2. Bio-mechanically less risky: Consider that your feet are connected to the pedals, which are bolted to straight cranks and attached to round chainrings. These send power through a fixed frame that you sit on to move a round wheel. And this is the exact same every time you swing a leg over the bike. There is very little that can go wrong in this system. Assuming that you've had a bike fit and avoid objects in your line of travel (ie, you don't crash), your risk of injury on the bike is much less than on the run.

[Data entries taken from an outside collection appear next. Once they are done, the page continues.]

Lemma decode_error_is_ValueError (data : bytes) (e : exn) :
  decode_utf_16_text data = inl e -> isinstance e ValueError = true.
Proof.
  intros H. unfold isinstance.
  destruct (decode_error_class _ H) as [-> | ->]; reflexivity.
Qed.

(** Whether a run of code units decodes, and to what, depends neither on
    the byte string the errors name nor on the offset they count from. *)
Lemma utf_16_units_relocate (n : nat) :
  forall bo object object' q pos pos' text,
    List.length q <= n ->
    utf_16_units bo object q pos = inr text ->
    utf_16_units bo object' q pos' = inr text.
Proof.
  induction n as [|n IH]; intros bo object object' q pos pos' text Hlen H.
  - destruct q; [exact H | simpl in Hlen; lia].
  - destruct q as [|b0 [|b1 q1]]; simpl in H |- *.
    + exact H.
    + discriminate H.
    + destruct (negb (is_surrogate (code_unit bo b0 b1))).
      * destruct (utf_16_units bo object q1 (pos + 2)) as [e|s] eqn:Hrec;
          [discriminate H|].
        rewrite (IH bo object object' q1 (pos + 2) (pos' + 2) s);
          [exact H | simpl in Hlen; lia | exact Hrec].
      * destruct (negb (is_high_surrogate (code_unit bo b0 b1))); [discriminate H|].
        destruct q1 as [|b2 [|b3 q2]]; try discriminate H.
        destruct (negb (is_low_surrogate (code_unit bo b2 b3))); [discriminate H|].
        destruct (utf_16_units bo object q2 (pos + 4)) as [e|s] eqn:Hrec;
          [discriminate H|].
        rewrite (IH bo object object' q2 (pos + 4) (pos' + 4) s);
          [exact H | simpl in Hlen; lia | exact Hrec].
Qed.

From this standpoint, bike training is less risky than the run from an injury, overuse or overtraining point of view. Because of this, it warrants an approach that's different from training for the run.
Get Faster Now
Even as a beginner cyclist, you shouldn't wait to become a faster cyclist. Getting faster is a 4-step process:
* Place butt on bicycle.
* Go that way really fast.
Wait for the "It's On Day"
Please review our concept of the "It's On Day (IOD)," discussed in the first chapter of this ebook. Every Endurance Nation athlete, even our first-timers, train according to this Get Fast process until their IOD. This is when they begin to shift gears and build Ironman endurance to go along with the speed training.
Sound crazy or different from your training partners 4 to 6 hour Zone 1 bike rides month after month? In our experience working with over 1000 Ironman finishers per year since 2010, those athletes are getting very good at riding slowly for hours and hours. No amount of riding 17 mph will turn itself into a 19 mph bike split on race day.